Une chronique politique sans parti pris

Quel appauvrissement supportable?

 

L’inflation, depuis longtemps oubliée, refait son apparition. Le prix du panier de la ménagère augmente tandis que la fiche de paie stagne. L’opinion publique en impute la faute aux gouvernements, comme si ceux-ci avaient le pouvoir de contrôler des phénomènes quasi naturels comme les épidémies, les guerres, les sécheresses, les inondations. Les causes de ces fléaux sont tellement lointaines qu’il est difficile d’en établir le lien.

Pourtant voici un demi-siècle le « rapport du MIT » avait démontré qu’une croissance indéfinie dans un monde fini était impossible et que sa poursuite au-delà du raisonnable engendrerait des catastrophes. Elles adviennent maintenant et l’on ne peut pas prétendre que l’on n’a pas été prévenu. Dans sa version la plus actuelle, le réchauffement climatique, la catastrophe prédite se déclenche bien à l’avance. La décroissance contrainte est à nos portes.

L’idée que l’on ne puisse se chauffer cet hiver constitue un scandale, l’explosion du coût de l’électricité un autre, la pénurie de certains métaux un troisième. Que le Bangla Desh vive dans la pauvreté, cela fait partie des habitudes. On laisse entendre que c’est la faute de ses habitants, de leur gouvernement, de leur religion.

A l’intérieur des nations développées, le même stigmate s’applique aux premières victimes du renchérissement. L’appauvrissement devient une sorte de juste châtiment car les efforts pour le pallier sont vains. Si l’Etat français se met à subventionner la consommation d’essence pour que tout simplement les plus démunis puissent continuer à se rendre à leur travail, il ne devrait le faire qu’en taxant les autre,s ce qui précipiterait sa chute. Pour soutenir les plus pauvres, les Etats s’endettent donc, ils vivent à crédit, ils transmettent la charge aux générations suivantes.

On commence à prononcer le terme d’économie de guerre, c’est-à-dire la nécessité d’un rationnement. Peut-être de l’électricité en premier lieu, puis des combustibles et carburants. Si on en venait à limiter les déplacements en avion aux seuls hommes d’affaires, diplomates et militaires, on tuerait tout un secteur et l’on réduirait ses travailleurs au chômage. Quelque mesure rationnelle que l’on envisage, elle risque d’empirer une situation qui apparait hors de contrôle. Tous les empires depuis l’Antiquité sont entrés en décadence : Rome, l’empire de Chine, celui de Grande-Bretagne ou de France. Le trop réel imperium américain, sa société d’abondance, son gaspillage des ressources, sa fuite en avant, tout cela va-t-il s’arrêter ? Pour être remplacé par quoi ?
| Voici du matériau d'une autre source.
(** * DSATutor: hint progression, solution evaluation and progress tracking

    A shallow embedding of the stateful core of the DSA tutor
    ([agents/hintAgent.py], [agents/EvalAgent.py], [agents/teacherAgent.py],
    [orchestrator.py], [knowledge_base.py]) and the properties its
    specification states about it.

    Conventions of the embedding.
    - A Python call either returns a value or raises: [outcome].  Methods of
      objects with mutable attributes are state-passing functions into
      [outcome]; a raise keeps the mutations made before it.
    - The language model and the vector store are black boxes: a call to
      them is a function from the request to what came back, quantified over
      in every theorem.  [json.loads] is likewise a function from text to an
      optional JSON value ([None]: the decoder raised).
    - Python [str] is [string]; each [ascii] stands for one code point below
      256.  Python [int] is [Z].  The evaluator's score is a Python float
      that only ever holds sums of 10, 20 and 40, all exact in binary
      floating point, and is kept in [Z]. *)

From Stdlib Require Import ZArith QArith Qround String Ascii List Lia.
From stdpp Require Import gmap strings list.

Local Open Scope string_scope.
Local Open Scope Z_scope.
Local Set Warnings "-register-all".

(** ** Python values and control flow *)

Module Py.

Inductive exn : Type :=
| TypeError
| AttributeError
| ValueError
| KeyError
| ExternalError.      (* whatever a failed service call raises *)

Inductive outcome (A : Type) : Type :=
| Returned (a : A)
| Raised (e : exn).
Arguments Returned {A} a.
Arguments Raised {A} e.

#[global] Instance outcome_ret : MRet outcome := fun A a => Returned a.
#[global] Instance outcome_bind : MBind outcome := fun A B f m =>
  match m with
  | Returned a => f a
  | Raised e => Raised e
  end.

(** A method of an object whose attributes make up [S]. *)
Definition method (S A : Type) : Type := S -> outcome A * S.

#[global] Instance method_ret {S} : MRet (method S) :=
  fun A a s => (Returned a, s).
#[global] Instance method_bind {S} : MBind (method S) := fun A B f m s =>
  match m s with
  | (Returned a, s') => f a s'
  | (Raised e, s') => (Raised e, s')
  end.

Definition get_self {S} : method S S := fun s => (Returned s, s).
Definition set_self {S} (s' : S) : method S unit := fun _ => (Returned tt, s').
Definition lift {S A} (o : outcome A) : method S A := fun s => (o, s).

(** Floats as far as truth testing needs them: [nan] and the infinities
    are accepted by [json.loads] and are truthy. *)
Inductive pyfloat : Type :=
| FNan
| FInf (negative : bool)
| FFinite (q : Q).

(** What [json.loads] produces.  An object keeps its keys in order. *)
Inductive json : Type :=
| JNull
| JBool (b : bool)
| JInt (z : Z)
| JFloat (f : pyfloat)
| JStr (s : string)
| JList (l : list json)
| JObj (fields : list (string * json)).

(** [bool(v)] *)
Definition truthy (v : json) : bool :=
  match v with
  | JNull => false
  | JBool b => b
  | JInt z => negb (z =? 0)
  | JFloat FNan => true
  | JFloat (FInf _) => true
  | JFloat (FFinite q) => negb (Qeq_bool q 0)
  | JStr s => negb (String.length s =? 0)%nat
  | JList l => negb (length l =? 0)%nat
  | JObj fs => negb (length fs =? 0)%nat
  end.

(** [len(v)]; [None], booleans and numbers have no length. *)
Definition len (v : json) : outcome Z :=
  match v with
  | JStr s => Returned (Z.of_nat (String.length s))
  | JList l => Returned (Z.of_nat (length l))
  | JObj fs => Returned (Z.of_nat (length fs))
  | _ => Raised TypeError
  end.

Fixpoint assoc (key : string) (fs : list (string * json)) : option json :=
  match fs with
  | [] => None
  | (k, v) :: rest => if String.eqb k key then Some v else assoc key rest
  end.

(** [v.get(key, default)]; only a dict has the method. *)
Definition get (v : json) (key : string) (default : json) : outcome json :=
  match v with
  | JObj fs => Returned (match assoc key fs with Some x => x | None => default end)
  | _ => Raised AttributeError
  end.

(** [for x in v]: the items a loop over [v] visits. *)
Definition iter (v : json) : outcome (list json) :=
  match v with
  | JList l => Returned l
  | JStr s => Returned (map (fun c => JStr (String c EmptyString)) (list_ascii_of_string s))
  | JObj fs => Returned (map (fun kv => JStr (fst kv)) fs)
  | _ => Raised TypeError
  end.

(** *** Strings *)

(** [c.isspace()] on the code points below 256. *)
Definition isspace (c : ascii) : bool :=
  let n := nat_of_ascii c in
  ((9 <=? n) && (n <=? 13) || (28 <=? n) && (n <=? 32) || (n =? 133) || (n =? 160))%nat.

Fixpoint lstrip (s : string) : string :=
  match s with
  | EmptyString => EmptyString
  | String c rest => if isspace c then lstrip rest else s
  end.

Definition rstrip (s : string) : string := String.rev (lstrip (String.rev s)).

(** [s.strip()] *)
Definition strip (s : string) : string := rstrip (lstrip s).

(** [needle in hay] *)
Fixpoint contains (needle hay : string) : bool :=
  String.prefix needle hay ||
  match hay with
  | EmptyString => false
  | String _ rest => contains needle rest
  end.

(** [s.split(sep)] for a one-character separator. *)
Fixpoint split_go (sep : ascii) (cur : string) (s : string) : list string :=
  match s with
  | EmptyString => [String.rev cur]
  | String c rest =>
      if Ascii.eqb c sep then String.rev cur :: split_go sep EmptyString rest
      else split_go sep (String c cur) rest
  end.

Definition split (sep : ascii) (s : string) : list string :=
  split_go sep EmptyString s.

(** [c.lower()] on the code points below 256. *)
Definition lower_char (c : ascii) : ascii :=
  let n := nat_of_ascii c in
  if ((65 <=? n) && (n <=? 90) || (192 <=? n) && (n <=? 222) && negb (n =? 215))%nat
  then ascii_of_nat (n + 32) else c.

Fixpoint lower (s : string) : string :=
  match s with
  | EmptyString => EmptyString
  | String c rest => String (lower_char c) (lower rest)
  end.

(** The one-character string ["\n"]. *)
Definition nl : string := String "010"%char EmptyString.

(** [sep.join(parts)] *)
Fixpoint join (sep : string) (parts : list string) : string :=
  match parts with
  | [] => ""
  | [p] => p
  | p :: rest => p +:+ sep +:+ join sep rest
  end.

(** [s[:n]] for [n >= 0] *)
Fixpoint take (n : nat) (s : string) : string :=
  match n, s with
  | S k, String c rest => String c (take k rest)
  | _, _ => EmptyString
  end.

(** An optional [str] argument under a truth test ([if text], [text or
    ...]): it counts when it is given and not empty. *)
Definition given (text : option string) : option string :=
  match text with
  | Some t => if (String.length t =? 0)%nat then None else Some t
  | None => None
  end.

End Py.
Import Py.

(** ** Enumerations and documents ([knowledge_base.py]) *)

Module KnowledgeBase.

Inductive Difficulty : Type := EASY | MEDIUM | HARD.

(** [d.value] *)
Definition Difficulty_value (d : Difficulty) : string :=
  match d with
  | EASY => "Easy"
  | MEDIUM => "Medium"
  | HARD => "Hard"
  end.

(** [Difficulty(s)]: lookup by value; an unknown value raises [ValueError]. *)
Definition Difficulty_of_value (s : string) : outcome Difficulty :=
  if String.eqb s "Easy" then Returned EASY
  else if String.eqb s "Medium" then Returned MEDIUM
  else if String.eqb s "Hard" then Returned HARD
  else Raised ValueError.

(** [[t.value for t in Topic]], in declaration order. *)
Definition Topic_values : list string :=
  ["Arrays"; "Linked Lists"; "Trees"; "Graphs"; "Sorting"; "Searching";
   "Dynamic Programming"; "Recursion"; "Backtracking"; "Queues"; "Stacks"].

Record Document : Type := {
  page_content : string;
  metadata : list (string * json)
}.

(** A problem as the agents receive it: the dict's ["id"] entry, a [str]
    whenever the question generator made the problem, and its other
    entries. *)
Record problem : Type := {
  problem_id : option string;
  problem_fields : list (string * json)
}.
Lemma decrypt_err env k e w w' :
  decrypt P env k w = (Err e, w') -> e = msg_decrypt.
Proof.
  unfold decrypt, subtle_decrypt, ivLength. rewrite base64ToArrayBuffer_decode.
  munfold.
  destruct (importKey P k w) as [[key|e0] w1]; [|by intros [= <- _]].
  destruct (Base64.decode env) as [combined|]; [|by intros [= <- _]].
  destruct (subtle_available P); [|by intros [= <- _]].
  destruct (aes_gcm_decrypt P _ _ _); [done|by intros [= <- _]].
Qed.

Lemma generateKey_inv k w w' :
  generateKey P w = (Ok k, w') ->
  subtle_available P = true /\ k = Base64.encode (random_bytes P w 32) /\ w' = consume w 32.
Proof.
  unfold generateKey, subtle_generateKey, subtle_exportKey, getRandomValues.
  munfold. destruct (subtle_available P); [|done].
  cbn [extractable key_raw]. rewrite arrayBufferToBase64_encode.
  by intros [= <- <-].
Qed.

Lemma generateKey_ok w :
  subtle_available P = true ->
  generateKey P w = (Ok (Base64.encode (random_bytes P w 32)), consume w 32).
Proof.
  intros Ha.
  unfold generateKey, subtle_generateKey, subtle_exportKey, getRandomValues.
  munfold. rewrite Ha. cbn [extractable key_raw].
  by rewrite arrayBufferToBase64_encode.
Qed.

End CryptoFacts.

(** ** The reference platform satisfies the laws *)

Module ReferenceFacts.
Import Reference.

Lemma mix_lt k iv i : mix k iv i < 256.
Proof. unfold mix. lia. Qed.

Lemma unmask_mask k iv i data : unmask k iv i (mask k iv i data) = data.
Proof.
  revert i. induction data as [|b data IH]; intros i; [done|].
  cbn [mask unmask]. rewrite IH. f_equal.
  apply byte_of_N_eq. rewrite to_N_byte_of_N.
  pose proof (to_N_lt b). pose proof (mix_lt k iv i). lia.
Qed.

Lemma length_mask k iv i data : length (mask k iv i data) = length data.
Proof.
  revert i. induction data as [|b data IH]; intros i; [done|].
  cbn [mask length]. by rewrite IH.
Qed.

Lemma length_tag k iv ct : length (tag k iv ct) = 16%nat.
Proof. unfold tag. by rewrite length_map, length_seq. Qed.

Lemma inverts : aes_gcm_inverts platform.
Proof.
  intros k iv pt ct _ [= <-]. cbn [aes_gcm_decrypt platform]. unfold open.
  rewrite length_app, length_tag, length_mask.
  rewrite bool_decide_eq_false_2 by lia.
  replace (length pt + 16 - 16)%nat with (length (mask k iv 0 pt))
    by (rewrite length_mask; lia).
  rewrite take_app_length, drop_app_length.
  rewrite bool_decide_eq_true_2 by done. by rewrite unmask_mask.
Qed.

Lemma encrypts : aes_gcm_encrypts platform.
Proof. intros k iv pt _ _. by eexists. Qed.

Lemma tagged : aes_gcm_tagged platform.
Proof.
  intros k iv pt ct [= <-]. by rewrite length_app, length_tag, length_mask.
Qed.

Lemma accepted : aes_256_accepted platform.
Proof.
  intros k Hk. cbn [aes_key_ok platform]. unfold key_ok.
  apply bool_decide_eq_true. auto.
Qed.

Lemma derives : pbkdf2_derives platform.
Proof.
  intros params password len _ _ _. eexists. split; [done|].
  rewrite length_map, length_seq. lia.
Qed.


End ReferenceFacts.

(** ** Claims on the AEAD engine and the envelope *)

(** C9. The base64 framing helpers round-trip exactly: for every byte
    sequence [b], the empty one and those that are not valid UTF-8 included,
    [arrayBufferToBase64 b] returns a string and [base64ToArrayBuffer] of
    that string returns [b]. *)
Theorem C9_base64_roundtrip (b : list byte) :
  exists s, arrayBufferToBase64 b = Ok s /\ base64ToArrayBuffer s = Ok b.
Proof.
  exists (Base64.encode b). split.
  - apply arrayBufferToBase64_encode.
  - apply base64_roundtrip.
Qed.

Section EnvelopeFacts.

Context (P : Platform).

(** Whatever the string, decrypting what was just encrypted gives the text
    the decoder makes of the encoder's bytes. *)
Lemma decrypt_after_encrypt p k key w :
  aes_gcm_encrypts P -> aes_gcm_inverts P ->
  importKey P k w = (Ok key, w) ->
  exists env,
    encrypt P p k w = (Ok env, consume w 12) /\
    decrypt P env k (consume w 12)
    = (Ok (TextDecoder_decode (TextEncoder_encode p)), consume w 12).
Proof.
  intros Henc Hinv Hk.
  destruct (importKey_inv _ _ _ _ _ Hk) as (_ & Ha & raw & Hd & Hok & ->).
  destruct (Henc raw (random_bytes P w 12) (TextEncoder_encode p)) as [ct Hct];
    [done|apply length_random_bytes|].
  eexists. split; [by apply (encrypt_ok P p k _ ct w Hk)|].
  eapply decrypt_ok.
  - by apply importKey_ok.
  - apply Base64Facts.decode_encode.
  - cbn [key_raw].
    rewrite take_app_length', drop_app_length' by (symmetry; apply length_random_bytes).
    by apply Hinv.
Qed.

Lemma generated_key_imports k w0 w0' w :
  aes_256_accepted P ->
  generateKey P w0 = (Ok k, w0') ->
  importKey P k w = (Ok (mkKey (random_bytes P w0 32) false), w).
Proof.
  intros Hacc Hg. destruct (generateKey_inv _ _ _ _ Hg) as (Ha & -> & _).
  apply importKey_ok; [done|apply Base64Facts.decode_encode|].
  apply Hacc, length_random_bytes.
Qed.

End EnvelopeFacts.

(** C1 (as amended). For every plaintext [p] that holds no unpaired
    surrogate and does not begin with U+FEFF (the empty string, embedded NUL
    and multibyte characters included) and every key [k] produced by
    [generateKey], [encrypt p k] returns an envelope and [decrypt] of that
    envelope under [k] returns [p]. *)
Theorem C1_roundtrip (P : Platform) :
  aes_256_accepted P -> aes_gcm_encrypts P -> aes_gcm_inverts P ->
  forall w0 k w0', generateKey P w0 = (Ok k, w0') ->
  forall p w, Utf.well_formed p = true -> head p <> Some 0xFEFF ->
  exists env w', encrypt P p k w = (Ok env, w') /\ decrypt P env k w' = (Ok p, w').
Proof.
  intros Hacc Henc Hinv w0 k w0' Hg p w Hwf Hbom.
  pose proof (generated_key_imports P k w0 w0' w Hacc Hg) as Hk.
  destruct (decrypt_after_encrypt P p k _ w Henc Hinv Hk) as (env & He & Hd).
  exists env, (consume w 12). split; [done|].
  by rewrite Hd, text_roundtrip.
Qed.

(** A plaintext with a NUL, a Cyrillic letter and a character outside the
    basic plane, on the reference platform. *)
Lemma C1_roundtrip_witness :
  let P := Reference.platform in
  let p := [0x434; 0; 0xD834; 0xDD1E] in
  let k := Base64.encode (random_bytes P Reference.world0 32) in
  exists env w',
    encrypt P p k (consume Reference.world0 32) = (Ok env, w') /\
    decrypt P env k w' = (Ok p, w').
Proof.
  intros P p k.
  apply (C1_roundtrip P ReferenceFacts.accepted ReferenceFacts.encrypts
           ReferenceFacts.inverts Reference.world0 k (consume Reference.world0 32)).
  - by apply generateKey_ok.
  - reflexivity.
  - discriminate.
Defined.
(** [manage_nodes], [show_monitoring] and [show_settings] up to their
    read: a panel and one line. *)
Definition placeholder_view (heading title line : string) : list event :=
  [Clear;
   Show (Panel (Markup heading) (Some title) None true) None;
   show (nl ++ line);
   Ask enter_prompt].

Definition nodes_view : list event :=
  placeholder_view "[bold blue]NODE MANAGEMENT[/bold blue]" "Nodes"
    "[i]Node management interface coming soon...[/i]".

Definition monitoring_view : list event :=
  placeholder_view "[bold blue]SYSTEM MONITORING[/bold blue]" "Monitoring"
    "[i]System monitoring interface coming soon...[/i]".

Definition settings_view : list event :=
  placeholder_view "[bold blue]USER SETTINGS[/bold blue]" "Settings"
    "[i]Settings interface coming soon...[/i]".

(** [show_security], up to the read (331-357). *)
Definition security_view : list event :=
  [Clear;
   Show (Panel (Markup "[bold blue]SECURITY DASHBOARD[/bold blue]")
           (Some "Security") None true) None;
   Show (Panel
           (Grid "white"
              ["[green]ACTIVE THREATS: NONE[/green]";
               "[green]SANDBOX STATUS: ALL SECURE[/green]";
               "[yellow]AUTH LOGS: Last 24hrs: 423 Events | 0 Suspicious[/yellow]"])
           (Some "Security Status") (Some "red") true) None;
   Show (Panel
           (Markup
              (nl
               ++ "[b]AUDIT TRAIL:[/b]" ++ nl
               ++ "[15:32:47] User admin@citadel logged in from 10.0.0.42" ++ nl
               ++ "[15:31:22] Workflow " ++ dquote ++ "Data Sync Pipeline" ++ dquote ++ " started execution" ++ nl
               ++ "[15:30:15] Node " ++ dquote ++ "HTTP Request" ++ dquote ++ " completed successfully" ++ nl
               ++ "[15:29:08] Security scan on node " ++ dquote ++ "Data Processor" ++ dquote ++ " PASSED" ++ nl
               ++ "[15:28:55] Scheduled backup initiated for workflow data" ++ nl
               ++ "        "))
           (Some "Recent Activity") (Some "blue") true) None;
   Ask enter_prompt].

Definition not_recognized_message (cmd_input : string) : string :=
  "[yellow]Command '" ++ cmd_input ++ "' not recognized. Press 'H' for help.[/yellow]".

Definition shutdown_message : string :=
  "[red]Shutting down Citadel Agent...[/red]".

(** The message [rich] answers a value outside [choices] with. *)
Definition illegal_choice_message : string :=
  "[prompt.invalid.choice]Please select one of the available options".
Lemma total_cost_of_Permutation (c c' : Combination) :
  c ≡ₚ c' →
  total_cost_of get_node_cost get_edge_cost c
  = total_cost_of get_node_cost get_edge_cost c'.
Proof.
  intros Hp. unfold total_cost_of.
  rewrite !calculate_total_path_cost_spec. simpl.
  rewrite (sum_Permutation (map snd c) (map snd c')) by (by apply fmap_Permutation).
  rewrite (overlap_total_Permutation get_node_cost
             (map F1013.node_names (map fst c)) (map F1013.node_names (map fst c')))
    by (by do 2 apply fmap_Permutation).
  rewrite (overlap_total_Permutation get_edge_cost
             (map F1013.edge_names (map fst c)) (map F1013.edge_names (map fst c')))
    by (by do 2 apply fmap_Permutation).
  done.
Qed.

(** The true cost of a combination does not depend on the order in which
    its paths were chosen. *)
Theorem total_cost_order_independent (c c' : Combination) :
  c ≡ₚ c' →
  total_cost_of get_node_cost get_edge_cost c
  = total_cost_of get_node_cost get_edge_cost c'.
Proof. apply total_cost_of_Permutation. Qed.

(** A string among the paths adds nothing but its own sub-cost: it shares
    no node and no edge with any path, wherever it stands. *)
Theorem total_cost_string_entry (paths1 paths2 : list PathItem) (s : string)
    (costs1 costs2 : list Z) (z : Z) :
  F1013.calculate_total_path_cost get_node_cost get_edge_cost
    (paths1 ++ PathStr s :: paths2) (costs1 ++ z :: costs2)
  = ((F1013.calculate_total_path_cost get_node_cost get_edge_cost
        (paths1 ++ paths2) (costs1 ++ costs2)).1 + z,
     (F1013.calculate_total_path_cost get_node_cost get_edge_cost
        (paths1 ++ paths2) (costs1 ++ costs2)).2).
Proof.
  rewrite !calculate_total_path_cost_spec. simpl.
  rewrite !map_app. simpl.
  rewrite (overlap_total_Permutation get_node_cost
             (map F1013.node_names paths1 ++ ∅ :: map F1013.node_names paths2)
             (∅ :: map F1013.node_names paths1 ++ map F1013.node_names paths2))
    by (symmetry; apply Permutation_middle).
  rewrite (overlap_total_Permutation get_edge_cost
             (map F1013.edge_names paths1 ++ ∅ :: map F1013.edge_names paths2)
             (∅ :: map F1013.edge_names paths1 ++ map F1013.edge_names paths2))
    by (symmetry; apply Permutation_middle).
  simpl. rewrite !intersection_empty_r_L, !set_cost_empty, !union_empty_l_L.
  rewrite (sum_Permutation (costs1 ++ z :: costs2) (z :: costs1 ++ costs2))
    by (symmetry; apply Permutation_middle).
  rewrite sum_cons. apply pair_equal_spec. split; [lia|].
  rewrite (union_list_Permutation
             (map F1013.node_names paths1 ++ ∅ :: map F1013.node_names paths2)
             (∅ :: map F1013.node_names paths1 ++ map F1013.node_names paths2))
    by (symmetry; apply Permutation_middle).
  simpl. by rewrite union_empty_l_L.
Qed.
End EvaluatorMore.

Lemma total_cost_order_independent_witness :
  [(example_path ["S"; "M"; "D1"], 5); (example_path ["S"; "M"; "D2"], 5)]
    ≡ₚ [(example_path ["S"; "M"; "D2"], 5); (example_path ["S"; "M"; "D1"], 5)]
  ∧ total_cost_of example_node_cost example_edge_cost
      [(example_path ["S"; "M"; "D1"], 5); (example_path ["S"; "M"; "D2"], 5)]
    = total_cost_of example_node_cost example_edge_cost
        [(example_path ["S"; "M"; "D2"], 5); (example_path ["S"; "M"; "D1"], 5)].
Proof.
  split; [apply perm_swap|].
  exact (total_cost_order_independent example_node_cost example_edge_cost
           _ _ (perm_swap _ _ _)).
Defined.

(** ** The evaluator of [userStory4.py]: strings *)

Lemma foldl_intersection_subseteq_l {A : Type} {EqA : EqDecision A}
    {CntA : Countable A} (rest : list (gset A)) (s0 : gset A) :
  foldl (∩) s0 rest ⊆ s0.
Proof.
  revert s0. induction rest as [|Y rest IH]; intros s0; simpl; [done|].
  etrans; [apply IH|set_solver].
Qed.

Lemma foldl_intersection_subseteq {A : Type} {EqA : EqDecision A}
    {CntA : Countable A} (rest : list (gset A)) (s0 X : gset A) :
  X ∈ rest → foldl (∩) s0 rest ⊆ X.
Proof.
  revert s0. induction rest as [|Y rest IH]; intros s0 HX.
  - by apply elem_of_nil in HX.
  - apply elem_of_cons in HX as [->|HX]; simpl.
    + etrans; [apply foldl_intersection_subseteq_l|set_solver].
    + by apply IH.
Qed.

Lemma intersection_all_with_empty {A : Type} {EqA : EqDecision A}
    {CntA : Countable A} (sets : list (gset A)) :
  ∅ ∈ sets → UserStory4.intersection_all sets = ∅.
Proof.
  intros Hin. destruct sets as [|s0 [|s1 rest]]; [done..|].
  unfold UserStory4.intersection_all.
  apply elem_of_cons in Hin as [<-|Hin].
  - pose proof (foldl_intersection_subseteq_l (s1 :: rest) ∅). set_solver.
  - pose proof (foldl_intersection_subseteq (s1 :: rest) s0 ∅ Hin). set_solver.
Qed.

Lemma userStory4_total_cost_with_string (paths1 paths2 : list PathItem) (s : string)
    (sub_costs : list Z) :
  UserStory4.calculate_total_path_cost (paths1 ++ PathStr s :: paths2) sub_costs
  = (sum sub_costs, ∅).
Proof.
  unfold UserStory4.calculate_total_path_cost.
  rewrite !intersection_all_with_empty.
  - rewrite !elements_empty. simpl. rewrite sum_nil, set_map_empty.
    apply pair_equal_spec. split; [lia|done].
  - rewrite map_app. simpl. apply elem_of_app. right. left.
  - rewrite map_app. simpl. apply elem_of_app. right. left.
Qed.

(** In the evaluator of [userStory4.py] a single string among the paths
    (the "no available path" filler) empties the intersection: nothing is
    subtracted and no node is reported, whatever the other paths share. *)
Theorem userStory4_string_entry (paths1 paths2 : list PathItem) (s : string)
    (sub_costs : list Z) :
  UserStory4.calculate_total_path_cost (paths1 ++ PathStr s :: paths2) sub_costs
  = (sum sub_costs, ∅).
Proof. apply userStory4_total_cost_with_string. Qed.

(** ** The two evaluators on any number of paths *)

Lemma occurrences_pos {A : Type} {EqA : EqDecision A} {CntA : Countable A}
    (x : A) (sets : list (gset A)) :
  x ∈ ⋃ sets → (1 ≤ occurrences x sets)%nat.
Proof.
  induction sets as [|X sets IH]; simpl; [set_solver|].
  rewrite occurrences_cons. destruct (decide (x ∈ X)); [lia|].
  intros Hx. assert (x ∈ ⋃ sets) as Hin by set_solver. apply IH in Hin. lia.
Qed.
Nous n’en avons pas de modèle. Même les romans de science-fiction n’explorent pas ce thème. Même les gouvernements les plus intelligents n’ont pas de plan Car il ne suffit pas de cesser de gaspiller. Il n’y a pas que le superflu qu’il faut bannir. On va devoir toucher au nécessaire. Déjà on n’assure pas ce nécessaire aux peuples pauvres, à la classe sociale des pauvres. Comme si c’était dans la nature des choses et que les manques des uns magnifiaient le pouvoir d’achat des autres.

Si la classe moyenne est à son tour touchée, elle sera tentée par la dérive populiste : nier une réalité qu’il est impossible de changer ; prétendre qu’il n’y a pas de réchauffement climatique ; dénigrer les vaccins ; investiguer la vie privée des dirigeants ; désigner des coupables que ce soient les homosexuels, les juifs ou les musulmans ; interdire l’avortement ; refuser les réfugiés ; pactiser avec les dictateurs; renoncer à la démocratie. Comme la France pétainiste de 1940. Comme la Russie d’aujourd’hui.

Elaborer un nouveau système économique n’est pas seulement une tâche matérielle. Il y faut une révolution culturelle pour obtenir le consentement démocratique du peuple à des mesures impopulaires. Ce ne sont pas les séries télévisées, les mangeoires à hamburgers, les concerts de rocks et la consommation de haschisch qui vont y amener.